These are the key concepts you need to understand to accurately answer the question.

Gravitational Force
Understanding the concept of gravitational force is crucial when analyzing the buoyancy principle. Essentially, gravitational force is the pull that Earth exerts on any object with mass. This force is responsible for keeping us anchored to the ground and is also a determining factor in how objects float or sink in water.

In the context of our exercise, the athlete's weight of 900 N (newtons) is a direct measure of the gravitational force, since weight is the force of gravity on an object. Surprisingly, even an additional upward force of 20 N is needed to keep the athlete buoyant. This points to a critical relationship between gravitational force and buoyancy, namely that an object will sink if the gravitational force on it exceeds the buoyant force of the fluid it is in.

In practical terms, when you step onto a scale, the reading you see is the gravitational force acting on your body. For objects submerged in a fluid, we use the concept of gravitational force to understand how much force is needed to counteract this pull in order to achieve flotation. For our athlete, his gravitational force defines the starting point for calculating not just buoyancy, but also his volume and density in the pool.
Volume Displacement
The principle of volume displacement is a fundamental aspect of buoyancy, which Archimedes notably described centuries ago. The principle states that any object, partially or fully submerged in a fluid, displaces a volume of that fluid equal to its own volume.

Hence, when our athlete is submerged in the pool, he is displacing an amount of water that is equivalent to his body's volume. This displaced volume of water has a weight, and according to Archimedes' principle, this weight is equal to the buoyant force acting upward on the athlete.
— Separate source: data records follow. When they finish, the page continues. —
Definition begin_all_kill (now : Z) : Try (list Uuid * list Effect) := λ s,
  if negb (cs_ready s) then (s, Err NotReady)
  else if negb (bool_decide (cs_disconnected_proxy_deadlines s = ∅))
          || existsb (λ '(_, p), negb (is_fleet_ready p)) (btree_iter bytes_le (cs_proxies s))
          || existsb (λ '(_, owned), negb (owns_aggregate_rows (ot_session owned) s)) (hash_iter (cs_tunnels s))
  then (s, Err AuthorityTemporarilyUnavailable)
  else
    let s := remove_pending_all (map fst (hash_iter (cs_pending s))) s in
    let '(s, r) := kill_grouped (map snd (hash_iter (cs_tunnels s))) now s in
    (s, Ok r).

(** *** Views *)

Definition ready_view {A} (f : ControllerState → A) (s : ControllerState) : result A StateError :=
  if cs_ready s then Ok (f s) else Err NotReady.

Definition tunnel_view (owned : OwnedTunnel) : TunnelView :=
  let row := ot_row owned in
  mkTunnelView (tr_registration_id row) (tr_owner_user_id row) (tr_user row) (tr_devserver_id row)
    (tr_max_connected_devservers row) (tr_peer_addr row) (tr_connected_at row)
    (sk_proxy_id (ot_session owned)) (ot_proxy_base_url owned) (tr_admission_lease row)
    (tr_admission_lease_expires_at row).

Definition tunnel_view_le (a b : TunnelView) : bool :=
  if beq (tv_user a) (tv_user b) then bytes_le (tv_devserver_id a) (tv_devserver_id b)
  else bytes_le (tv_user a) (tv_user b).

Definition tunnel_views (s : ControllerState) : list TunnelView :=
  sort_by tunnel_view_le (map tunnel_view (map snd (hash_iter (cs_tunnels s)))).

Definition owner_tunnel_views (owner_user_id : Uuid) (s : ControllerState) : list TunnelView :=
  sort_by (λ a b, bytes_le (tv_devserver_id a) (tv_devserver_id b))
    (omap (λ '(devserver_id, _), tunnel_view <$> cs_tunnels s !! (owner_user_id, devserver_id))
       (hash_iter (default ∅ (cs_owner_occupancy s !! owner_user_id)))).

Definition browser_session_view (owned : OwnedBrowserSession) : BrowserSessionView :=
  let row := ob_row owned in
  mkBrowserSessionView (br_admin_session_id row) (br_subject_user_id row) (br_owner_user_id row)
    (br_devserver_id row) (sk_proxy_id (ob_session owned)) (br_created_at row) (br_expires_at row).

Definition browser_session_views (s : ControllerState) : list BrowserSessionView :=
  sort_by (λ a b,
      if bv_created_at a =? bv_created_at b then bv_id a <=? bv_id b else bv_created_at a <=? bv_created_at b)
    (map browser_session_view (map snd (hash_iter (cs_browser_sessions s)))).

Definition proxy_view (proxy_id : bytes) (p : ProxySession) : ProxyView :=
  mkProxyView proxy_id (ps_base_url p) (ps_package_version p) (ps_boot_id p) (ps_connected_at p)
    (ps_last_seen_at p) (sizeZ (ps_rows p)) (ps_status p).

Definition proxy_views (s : ControllerState) : list ProxyView :=
  map (λ '(proxy_id, p), proxy_view proxy_id p) (btree_iter bytes_le (cs_proxies s)).

Definition read_tunnels : ControllerState → result (list TunnelView) StateError := ready_view tunnel_views.
Definition read_browser_sessions : ControllerState → result (list BrowserSessionView) StateError :=
  ready_view browser_session_views.
Definition read_owner_tunnels (owner_user_id : Uuid) : ControllerState → result (list TunnelView) StateError :=
  ready_view (owner_tunnel_views owner_user_id).
Definition read_proxies : ControllerState → result (list ProxyView) StateError :=
  ready_view proxy_views.

End Controller.
End Controller.
Lemma is_there_delete {K A} `{Countable K} (m : gmap K A) k j :
  is_there (delete k m) j = if decide (j = k) then 0 else is_there m j.
Proof.
  unfold is_there. destruct (decide (j = k)) as [->|]; [by rewrite lookup_delete_eq|].
  by rewrite lookup_delete_ne.
Qed.

Lemma occ_at_insert (occ : gmap Uuid (gmap bytes Z)) (o : Uuid) (keys : gmap bytes Z) j :
  occ_at (<[o := keys]> occ) j = if decide (j.1 = o) then keys !! j.2 else occ_at occ j.
Proof.
  unfold occ_at. destruct (decide (j.1 = o)) as [->|]; [by rewrite lookup_insert_eq|].
  by rewrite lookup_insert_ne.
Qed.

Lemma occ_at_delete (occ : gmap Uuid (gmap bytes Z)) (o : Uuid) j :
  occ_at (delete o occ) j = if decide (j.1 = o) then None else occ_at occ j.
Proof.
  unfold occ_at. destruct (decide (j.1 = o)) as [->|]; [by rewrite lookup_delete_eq|].
  by rewrite lookup_delete_ne.
Qed.

Lemma pair_decide (j k : TunnelKey) : j = k ↔ j.1 = k.1 ∧ j.2 = k.2.
Proof. destruct j, k. naive_solver. Qed.

Lemma add_owner_at k s j :
  occ_at (cs_owner_occupancy (Controller.add_owner_key k s)) j
  = if decide (j = k) then Some (default 0 (occ_at (cs_owner_occupancy s) k) + 1)
    else occ_at (cs_owner_occupancy s) j.
Proof.
  unfold Controller.add_owner_key. simpl. rewrite occ_at_insert.
  set (keys := default ∅ _). assert (Hk : ∀ d, keys !! d = occ_at (cs_owner_occupancy s) (k.1, d)).
  { intros d. subst keys. unfold occ_at. simpl. by destruct (cs_owner_occupancy s !! k.1). }
  destruct (decide (j = k)) as [->|Hne].
  - rewrite decide_True, lookup_insert_eq, Hk by done. by destruct k.
  - destruct (decide (j.1 = k.1)) as [E|]; [|done].
    rewrite lookup_insert_ne by (intros ?; apply Hne, pair_decide; done).
    rewrite Hk, <- E. by destruct j.
Qed.
(* ===== verification/FleetPlan.v ===== *)
(** * FleetPlan: what a reconciliation plans.

    The plans of [FleetController]: which of the staged rows are published
    and which registrations are killed, after a restart and when a proxy
    joins. *)

From stdpp Require Import sorting.
From S2P Require Import Prelude FleetState FleetController FleetInv.

Section Plan.
Context {HO : HashOrder}.

(** ** Grouping and sorting *)

Lemma elem_of_btree {K A} `{Countable K} le (m : gmap K A) k a :
  (k, a) ∈ btree_iter le m ↔ m !! k = Some a.
Proof. unfold btree_iter, sort_by. by rewrite merge_sort_Permutation, elem_of_map_to_list. Qed.

Lemma btree_keys_NoDup {K A} `{Countable K} le (m : gmap K A) : NoDup (map fst (btree_iter le m)).
Proof. unfold btree_iter, sort_by. rewrite merge_sort_Permutation. apply NoDup_fst_map_to_list. Qed.

Lemma existsb_btree {K A} `{Countable K} le (m : gmap K A) (f : K * A → bool) :
  existsb f (btree_iter le m) = true ↔ ∃ k a, m !! k = Some a ∧ f (k, a) = true.
Proof.
  rewrite existsb_exists. split.
  - intros ([k a] & Hin & Hf). exists k, a. rewrite <- (elem_of_btree le). by rewrite list_elem_of_In.
  - intros (k & a & Hk & Hf). exists (k, a). by rewrite <- list_elem_of_In, elem_of_btree.
Qed.

Section Group.
Context {K A : Type} `{Countable K} (f : A → K).

Definition group (l : list A) : gmap K (list A) := fold_left (λ m a, push_group (f a) a m) l ∅.

Lemma group_lookup l k : default [] (group l !! k) = filter (λ a, f a = k) l.
Proof.
  unfold group. induction l as [|a l IH] using rev_ind; simpl; [by rewrite lookup_empty|].
  rewrite fold_left_app, filter_app, filter_cons. simpl. unfold push_group at 1.
  destruct (decide (f a = k)) as [<-|Hne].
  - by rewrite lookup_insert_eq, IH.
  - by rewrite lookup_insert_ne, IH, filter_nil, app_nil_r by done.
Qed.

Lemma group_is_Some l k : is_Some (group l !! k) ↔ ∃ a, a ∈ l ∧ f a = k.
Proof.
  unfold group. induction l as [|a l IH] using rev_ind; simpl.
  - rewrite lookup_empty. split; [by intros [? ?]|set_solver].
  - rewrite fold_left_app. simpl. unfold push_group at 1. rewrite lookup_insert_is_Some', IH. set_solver.
Qed.

Lemma group_Some l k g : group l !! k = Some g → g = filter (λ a, f a = k) l ∧ g ≠ [].
Proof.
  intros E. assert (Hg : g = filter (λ a, f a = k) l) by (by rewrite <- group_lookup, E).
  split; [done|]. destruct (proj1 (group_is_Some l k)) as (a & Ha & Hk); [eauto|].
  intros ->. assert (a ∈ filter (λ a, f a = k) l) by by apply list_elem_of_filter. rewrite <- Hg in *. set_solver.
Qed.

End Group.

(** ** Limits *)

(** The limit of an owner: the lowest of those signed for it, and the
    deployment's. *)
Lemma lower_limits_spec {A} (owner_of : A → Uuid) (limit_of : A → Z) deployment l limits owner :
  (∀ o n, limits !! o = Some n → n ≤ deployment) →
  let limits' := fold_left (λ m a, Controller.lower_limit deployment (owner_of a) (limit_of a) m) l limits in
  (∀ o n, limits' !! o = Some n → n ≤ deployment)
  ∧ (is_Some (limits' !! owner) ↔ is_Some (limits !! owner) ∨ ∃ a, a ∈ l ∧ owner_of a = owner)
  ∧ (∀ n a, limits' !! owner = Some n → a ∈ l → owner_of a = owner → n ≤ limit_of a)
  ∧ (∀ n n', limits !! owner = Some n → limits' !! owner = Some n' → n' ≤ n)
  ∧ ∀ n, limits' !! owner = Some n →
      n = deployment ∨ limits !! owner = Some n ∨ ∃ a, a ∈ l ∧ owner_of a = owner ∧ n = limit_of a.
Proof.
  simpl. revert limits. induction l as [|a l IH]; intros limits Hd; simpl.
  - split_and!; [done|set_solver|set_solver|naive_solver lia|auto].
  - assert (Hd' : ∀ o n, Controller.lower_limit deployment (owner_of a) (limit_of a) limits !! o = Some n → n ≤ deployment).
    { intros o n. unfold Controller.lower_limit. rewrite lookup_insert_Some. intros [[<- <-]|[_ E]]; [|eauto].
      destruct (limits !! owner_of a) eqn:E; simpl; [apply Hd in E|]; lia. }
    destruct (IH _ Hd') as (H1 & H2 & H3 & H4 & H5). clear IH. split_and!; [done| | | |].
    + rewrite H2. unfold Controller.lower_limit. rewrite lookup_insert_is_Some'. set_solver.
    + intros n a' Hn Ha' Ho. apply elem_of_cons in Ha' as [->|Ha']; [|eauto]. subst owner.
      etrans; [eapply H4; [apply lookup_insert_eq|done]|]. lia.
    + intros n n' Hn Hn'. unfold Controller.lower_limit in H4. destruct (decide (owner_of a = owner)) as [<-|].
      * etrans; [eapply H4; [apply lookup_insert_eq|done]|]. rewrite Hn. simpl. lia.
      * eapply H4; [by rewrite lookup_insert_ne|done].
    + intros n Hn. destruct (H5 n Hn) as [?|[E|(a' & ? & ? & ?)]]; [by left| |right; right; exists a'; set_solver].
      unfold Controller.lower_limit in E. rewrite lookup_insert_Some in E. destruct E as [[<- <-]|[_ E]]; [|auto].
      destruct (Z.min_spec (default deployment (limits !! owner_of a)) (limit_of a)) as [[_ ->]|[_ ->]].
      * destruct (limits !! owner_of a) eqn:E; simpl; auto.
      * right. right. exists a. set_solver.
Qed.

(** ** After a restart *)

Lemma settle_fold Q groups d0 l0 :
  NoDup (map fst groups) → (∀ k, k ∈ map fst groups → d0 !! k = None) →
  let r := fold_left (Controller.settle_key Q) groups (d0, l0) in
  (∀ k o, r.1 !! k = Some o ↔ d0 !! k = Some o ∨ ((k, [o]) ∈ groups ∧ k ∉ Q))
  ∧ ∀ o, o ∈ r.2 ↔ o ∈ l0 ∨ ∃ k g, (k, g) ∈ groups ∧ o ∈ g ∧ (k ∈ Q ∨ ∀ x, g ≠ [x]).
Proof.
  revert d0 l0. induction groups as [|[k g] groups IH]; intros d0 l0 Hnd Hd; cbn [fold_left].
  { simpl. split; set_solver. }
  simpl in Hnd, Hd.
  apply NoDup_cons in Hnd as [Hk Hnd].
  assert (Hk' : ∀ g', (k, g') ∉ groups).
  { intros g' Hin. apply Hk. apply list_elem_of_fmap. by exists (k, g'). }
  assert (Hlost : (k ∈ Q ∨ ∀ x, g ≠ [x]) → Controller.settle_key Q (d0, l0) (k, g) = (d0, l0 ++ g)).
  { unfold Controller.settle_key. intros [HQ|Hg]; destruct g as [|x [|]]; try done.
    - by rewrite bool_decide_eq_true_2.
    - by destruct (Hg x). }
  assert (Hwon : ∀ x, k ∉ Q → g = [x] → Controller.settle_key Q (d0, l0) (k, g) = (<[k := x]> d0, l0)).
  { intros x HQ ->. unfold Controller.settle_key. by rewrite bool_decide_eq_false_2. }
  assert (Hcase : (k ∈ Q ∨ ∀ x, g ≠ [x]) ∨ ∃ x, k ∉ Q ∧ g = [x]).
  { destruct (decide (k ∈ Q)); [auto|]. destruct g as [|x [|]]; [left; by right|right; eauto|left; by right]. }
  destruct Hcase as [Hl|(x & HQ & Hg)].
  - rewrite Hlost by done. destruct (IH d0 (l0 ++ g) Hnd) as [I1 I2]; [set_solver|]. split.
    + intros k' o. rewrite I1. split; [set_solver|]. intros [?|[[E|?]%elem_of_cons ?]]; [auto| |auto].
      injection E as -> <-. destruct Hl as [?|Hl]; [done|]. by destruct (Hl o).
    + intros o. rewrite I2, elem_of_app. split.
      * intros [[?|?]|(k' & g' & ? & ? & ?)]; [by left|right; exists k, g; split_and!; [left|..]; done|].
        right. exists k', g'. split_and!; [by right|done..].
      * intros [?|(k' & g' & [[= -> ->]|?]%elem_of_cons & ? & ?)]; [auto|auto|]. right. by exists k', g'.
  - rewrite (Hwon x) by done. destruct (IH (<[k := x]> d0) l0 Hnd) as [I1 I2].
    { intros k' Hin. rewrite lookup_insert_ne; [apply Hd; set_solver|]. intros ->. done. }
    split.
    + intros k' o. rewrite I1, lookup_insert_Some, elem_of_cons. split.
      * intros [[[<- <-]|[_ ?]]|[? ?]]; [right; split; [left; congruence|done]|auto|auto].
      * intros [E|[[E|?] ?]]; [|left; left; split; congruence|auto].
        left. right. split; [|done]. intros <-. rewrite Hd in E; [done|]. set_solver.
    + intros o. rewrite I2. split.
      { intros [?|(k' & g' & ? & ? & ?)]; [by left|]. right. exists k', g'. split_and!; [by right|done..]. }
      intros [?|(k' & g' & [E|?]%elem_of_cons & Ho & HQ')]; [auto| |eauto 10].
      injection E as -> ->. destruct HQ' as [?|Hn]; [done|]. by destruct (Hn x).
Qed.

(** The rows of an owner past its limit, and those within it. *)
Definition ranked (rows : list (TunnelKey * OwnedTunnel)) : list (TunnelKey * OwnedTunnel) :=
  sort_by Controller.owner_rows_le rows.

Definition over (limits : gmap Uuid Z) (owner : Uuid) (rows : list (TunnelKey * OwnedTunnel))
    : list (TunnelKey * OwnedTunnel) :=
  match limits !! owner with Some limit => drop (Z.to_nat limit) (ranked rows) | None => [] end.

Lemma delete_all_lookup (rows : list (TunnelKey * OwnedTunnel)) (d : gmap TunnelKey OwnedTunnel) k :
  fold_left (λ m '(key, _), delete key m) rows d !! k = if decide (k ∈ map fst rows) then None else d !! k.
Proof.
  revert d. induction rows as [|[k' o] rows IH]; intros d; cbn [fold_left map fst]; [done|].
  rewrite IH. destruct (decide (k ∈ map fst rows)).
  - by rewrite decide_True by set_solver.
  - destruct (decide (k = k')) as [->|].
    + by rewrite lookup_delete_eq, decide_True by set_solver.
    + by rewrite lookup_delete_ne, decide_False by set_solver.
Qed.

Lemma cap_owner_eq limits d l owner rows :
  Controller.cap_owner limits (d, l) (owner, rows)
  = (fold_left (λ m '(key, _), delete key m) (over limits owner rows) d, l ++ map snd (over limits owner rows)).
Proof. unfold Controller.cap_owner, over, ranked. case_match; [done|]. simpl. by rewrite app_nil_r. Qed.

Lemma cap_fold limits groups d0 l0 :
  let r := fold_left (Controller.cap_owner limits) groups (d0, l0) in
  (∀ k o, r.1 !! k = Some o ↔
     d0 !! k = Some o ∧ ¬ ∃ owner rows, (owner, rows) ∈ groups ∧ k ∈ map fst (over limits owner rows))
  ∧ ∀ o, o ∈ r.2 ↔ o ∈ l0 ∨ ∃ owner rows, (owner, rows) ∈ groups ∧ o ∈ map snd (over limits owner rows).
Proof.
  revert d0 l0. induction groups as [|[owner rows] groups IH]; intros d0 l0; cbn [fold_left].
  { simpl. split; set_solver. }
  rewrite cap_owner_eq. destruct (IH (fold_left (λ m '(key, _), delete key m) (over limits owner rows) d0)
    (l0 ++ map snd (over limits owner rows))) as [I1 I2]. split.
  - intros k o. rewrite I1, delete_all_lookup. case_decide as Hk.
    + split; [by intros [? _]|]. intros [_ Hn]. destruct Hn. exists owner, rows. set_solver.
    + split; intros [Ho Hn]; (split; [done|]).
      * intros (ow & rs & [E|?]%elem_of_cons & Hin); [by simplify_eq|]. apply Hn. eauto.
      * intros (ow & rs & ? & Hin). apply Hn. exists ow, rs. by split; [right|].
  - intros o. rewrite I2, elem_of_app. split.
    + intros [[?|?]|(ow & rs & ? & ?)]; [by left|right; exists owner, rows; by split; [left|]|].
      right. exists ow, rs. by split; [right|].
    + intros [?|(ow & rs & [[= -> ->]|?]%elem_of_cons & ?)]; [auto|auto|]. right. by exists ow, rs.
Qed.

Lemma retain_first_sub seen l o : o ∈ Controller.retain_first seen l → o ∈ l.
Proof.
  revert seen. induction l as [|x l IH]; intros seen; simpl; [done|]. case_bool_decide; [set_solver|].
  rewrite elem_of_cons. intros [->|?]; set_solver.
Qed.

(** Each registration is kept once. *)
Lemma retain_first_ids seen l id :
  id ∈ map (λ o, tr_registration_id (ot_row o)) (Controller.retain_first seen l)
  ↔ id ∈ map (λ o, tr_registration_id (ot_row o)) l ∧ id ∉ seen.
Proof.
  revert seen. induction l as [|x l IH]; intros seen; simpl; [set_solver|]. case_bool_decide as Hx.
  - rewrite IH. set_solver.
  - simpl. rewrite elem_of_cons, IH. destruct (decide (id = tr_registration_id (ot_row x))) as [->|]; set_solver.
Qed.

Lemma retain_first_NoDup seen l :
  NoDup (map (λ o, tr_registration_id (ot_row o)) (Controller.retain_first seen l)).
Proof.
  revert seen. induction l as [|x l IH]; intros seen; simpl; [constructor|]. case_bool_decide as Hx; [done|].
  simpl. constructor; [|done]. rewrite retain_first_ids. set_solver.
Qed.

(** The rows of one owner that are kept. *)
Lemma ranked_perm rows : ranked rows ≡ₚ rows.
Proof. unfold ranked, sort_by. apply merge_sort_Permutation. Qed.

Lemma fold_left_ext {A B} (f g : A → B → A) l a : (∀ a b, f a b = g a b) → fold_left f l a = fold_left g l a.
Proof. intros E. revert a. induction l as [|b l IH]; intros a; simpl; [done|]. by rewrite E, IH. Qed.

Abbreviation key_of c := (Controller.row_key (ot_row c)) (only parsing).
Abbreviation id_of c := (tr_registration_id (ot_row c)) (only parsing).

(** The candidates for a key. *)
Definition for_key (k : TunnelKey) (candidates : list OwnedTunnel) : list OwnedTunnel :=
  filter (λ c, key_of c = k) candidates.

(** The rows of an owner among those that are unopposed. *)
Definition of_owner (owner : Uuid) (m : gmap TunnelKey OwnedTunnel) : list (TunnelKey * OwnedTunnel) :=
  filter (λ x, x.1.1 = owner) (hash_iter m).

Lemma of_owner_NoDup owner m : NoDup (map fst (of_owner owner m)).
Proof.
  unfold of_owner. pose proof (hash_keys_NoDup m) as H. induction (hash_iter m) as [|x l IH]; [done|].
  rewrite filter_cons. simpl in H. apply NoDup_cons in H as [Hx H]. case_decide; [|by apply IH].
  simpl. constructor; [|by apply IH]. intros (y & E & Hy)%list_elem_of_fmap. apply Hx.
  apply list_elem_of_fmap. exists y. split; [done|]. by apply list_elem_of_filter in Hy as [_ ?].
Qed.

Lemma elem_of_of_owner owner m k o : (k, o) ∈ of_owner owner m ↔ m !! k = Some o ∧ k.1 = owner.
Proof. unfold of_owner. rewrite list_elem_of_filter, elem_of_hash_iter. simpl. tauto. Qed.

Lemma over_sub limits owner rows x : x ∈ over limits owner rows → x ∈ rows.
Proof.
  unfold over. case_match; [|by intros ?%elem_of_nil]. rewrite <- (ranked_perm rows) at 2.
  apply subseteq_drop.
Qed.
To calculate volume displacement in this case, we use the total force required to keep the athlete buoyant in fresh water (the gravitational force plus the additional upwards force) and divide it by the product of gravity's acceleration and the density of water. This tells us the volume of water which, if removed, would be equivalent to the volume of the athlete himself. Understanding volume displacement allows us not only to grasp why objects float or sink, but also to calculate their volumes under different conditions, an essential step in determining factors such as average density.
Average Density Calculation
Average density is the ratio of an object's mass to its volume. Calculating an object's average density helps us predict whether it will float or sink in a fluid. The average density is a fundamental concept in the study of fluid mechanics and buoyancy.

In our buoyancy problem, to calculate the athlete's average density, we first need to establish his mass from the given weight (force due to gravity). We then calculate his volume from the previous steps. By dividing the mass by the volume, we find the athlete's average density. If this density is greater than that of the fluid he is in, he will sink; if it is less, he will float.

Interestingly, the average density tells us about the distribution of mass throughout an object's volume. For humans, this varies individually, which is why some people float more easily than others. In the case of our athlete, his average density turns out to be more than the density of the water, evidenced by the need for an extra force to keep him afloat. This simple calculation of average density reveals important insights into the principles of buoyancy.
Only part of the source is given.